The problem
Set down the data that follows again, exactly as written.

Data for this task
(** C3: for every cluster name and every client, [initClusterPreCanAlerts]
    works on exactly the four groups etcd-alert, kube-components-alert,
    node-alert and event-alert and on the rules the table lists with each:
    it looks up these fourteen objects, in table order, under the cluster's
    name; every object it asks the client to create is one of the table's,
    with the cluster name and group ID filled in; and the objects it
    creates are, in order, those the lister reported not found. *)
Theorem initClusterPreCanAlerts_seeds_table clusterName (w : W) :
  let t := snd (run h (initClusterPreCanAlerts clusterName) w) in
  map (fun e => Name (cag_ObjectMeta (group e))) entries
    = ["etcd-alert"; "kube-components-alert"; "node-alert"; "event-alert"]
  /\ lookups t =
     [ (KClusterGroup, clusterName, "etcd-alert");
       (KClusterRule, clusterName, "no-leader");
       (KClusterRule, clusterName, "high-number-of-leader-changes");
       (KClusterRule, clusterName, "db-over-size");
       (KClusterRule, clusterName, "etcd-system-service");
       (KClusterGroup, clusterName, "kube-components-alert");
       (KClusterRule, clusterName, "scheduler-system-service");
       (KClusterRule, clusterName, "controllermanager-system-service");
       (KClusterGroup, clusterName, "node-alert");
       (KClusterRule, clusterName, "node-disk-running-full");
       (KClusterRule, clusterName, "high-memmory");
       (KClusterRule, clusterName, "high-cpu-load");
       (KClusterGroup, clusterName, "event-alert");
       (KClusterRule, clusterName, "deployment-event-alert") ]
  /\ NoDup (map (keyOf clusterName) (seeds clusterName))
  /\ sublist (creates t) (seeds clusterName)
  /\ map (keyOf clusterName) (creates t) = notFounds t.
Proof.
  intros t. subst t.
  destruct (initClusterPreCanAlerts_run clusterName w)
    as (w' & t & -> & Hlook & Hsub & Hnf & _).
  simpl snd. rewrite <- seeds_keys. auto using seeds_keys_NoDup.
Qed.

(** C4: on a client whose listers leave its state alone and find every
    precanned group and rule of the cluster, [initClusterPreCanAlerts]
    asks for no creation and leaves the state as it was, so that running
    it twice ends in the state that running it once ends in. *)
Theorem initClusterPreCanAlerts_idempotent clusterName (w : W) :
  readOnlyListers h ->
  forallb (foundAt h w) (map (keyOf clusterName) (seeds clusterName)) = true ->
  let '(_, w', t) := run h (initClusterPreCanAlerts clusterName) w in
  creates t = []
  /\ w' = w
  /\ snd (fst (run h (initClusterPreCanAlerts clusterName;;
                      initClusterPreCanAlerts clusterName) w)) = w'.
Proof.
  intros Hro Hall.
  destruct (initClusterPreCanAlerts_run clusterName w)
    as (w' & t & Hrun & _ & _ & _ & _ & Hfound).
  destruct (Hfound Hro Hall) as (-> & Hc & _).
  rewrite run_bind, !Hrun. auto.
Qed.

Result of this task
(** C3: for every cluster name and every client, [initClusterPreCanAlerts]
    works on exactly the four groups etcd-alert, kube-components-alert,
    node-alert and event-alert and on the rules the table lists with each:
    it looks up these fourteen objects, in table order, under the cluster's
    name; every object it asks the client to create is one of the table's,
    with the cluster name and group ID filled in; and the objects it
    creates are, in order, those the lister reported not found. *)
Theorem initClusterPreCanAlerts_seeds_table clusterName (w : W) :
  let t := snd (run h (initClusterPreCanAlerts clusterName) w) in
  map (fun e => Name (cag_ObjectMeta (group e))) entries
    = ["etcd-alert"; "kube-components-alert"; "node-alert"; "event-alert"]
  /\ lookups t =
     [ (KClusterGroup, clusterName, "etcd-alert");
       (KClusterRule, clusterName, "no-leader");
       (KClusterRule, clusterName, "high-number-of-leader-changes");
       (KClusterRule, clusterName, "db-over-size");
       (KClusterRule, clusterName, "etcd-system-service");
       (KClusterGroup, clusterName, "kube-components-alert");
       (KClusterRule, clusterName, "scheduler-system-service");
       (KClusterRule, clusterName, "controllermanager-system-service");
       (KClusterGroup, clusterName, "node-alert");
       (KClusterRule, clusterName, "node-disk-running-full");
       (KClusterRule, clusterName, "high-memmory");
       (KClusterRule, clusterName, "high-cpu-load");
       (KClusterGroup, clusterName, "event-alert");
       (KClusterRule, clusterName, "deployment-event-alert") ]
  /\ NoDup (map (keyOf clusterName) (seeds clusterName))
  /\ sublist (creates t) (seeds clusterName)
  /\ map (keyOf clusterName) (creates t) = notFounds t.
Proof.
  intros t. subst t.
  destruct (initClusterPreCanAlerts_run clusterName w)
    as (w' & t & -> & Hlook & Hsub & Hnf & _).
  simpl snd. rewrite <- seeds_keys. auto using seeds_keys_NoDup.
Qed.

(** C4: on a client whose listers leave its state alone and find every
    precanned group and rule of the cluster, [initClusterPreCanAlerts]
    asks for no creation and leaves the state as it was, so that running
    it twice ends in the state that running it once ends in. *)
Theorem initClusterPreCanAlerts_idempotent clusterName (w : W) :
  readOnlyListers h ->
  forallb (foundAt h w) (map (keyOf clusterName) (seeds clusterName)) = true ->
  let '(_, w', t) := run h (initClusterPreCanAlerts clusterName) w in
  creates t = []
  /\ w' = w
  /\ snd (fst (run h (initClusterPreCanAlerts clusterName;;
                      initClusterPreCanAlerts clusterName) w)) = w'.
Proof.
  intros Hro Hall.
  destruct (initClusterPreCanAlerts_run clusterName w)
    as (w' & t & Hrun & _ & _ & _ & _ & Hfound).
  destruct (Hfound Hro Hall) as (-> & Hc & _).
  rewrite run_bind, !Hrun. auto.
Qed.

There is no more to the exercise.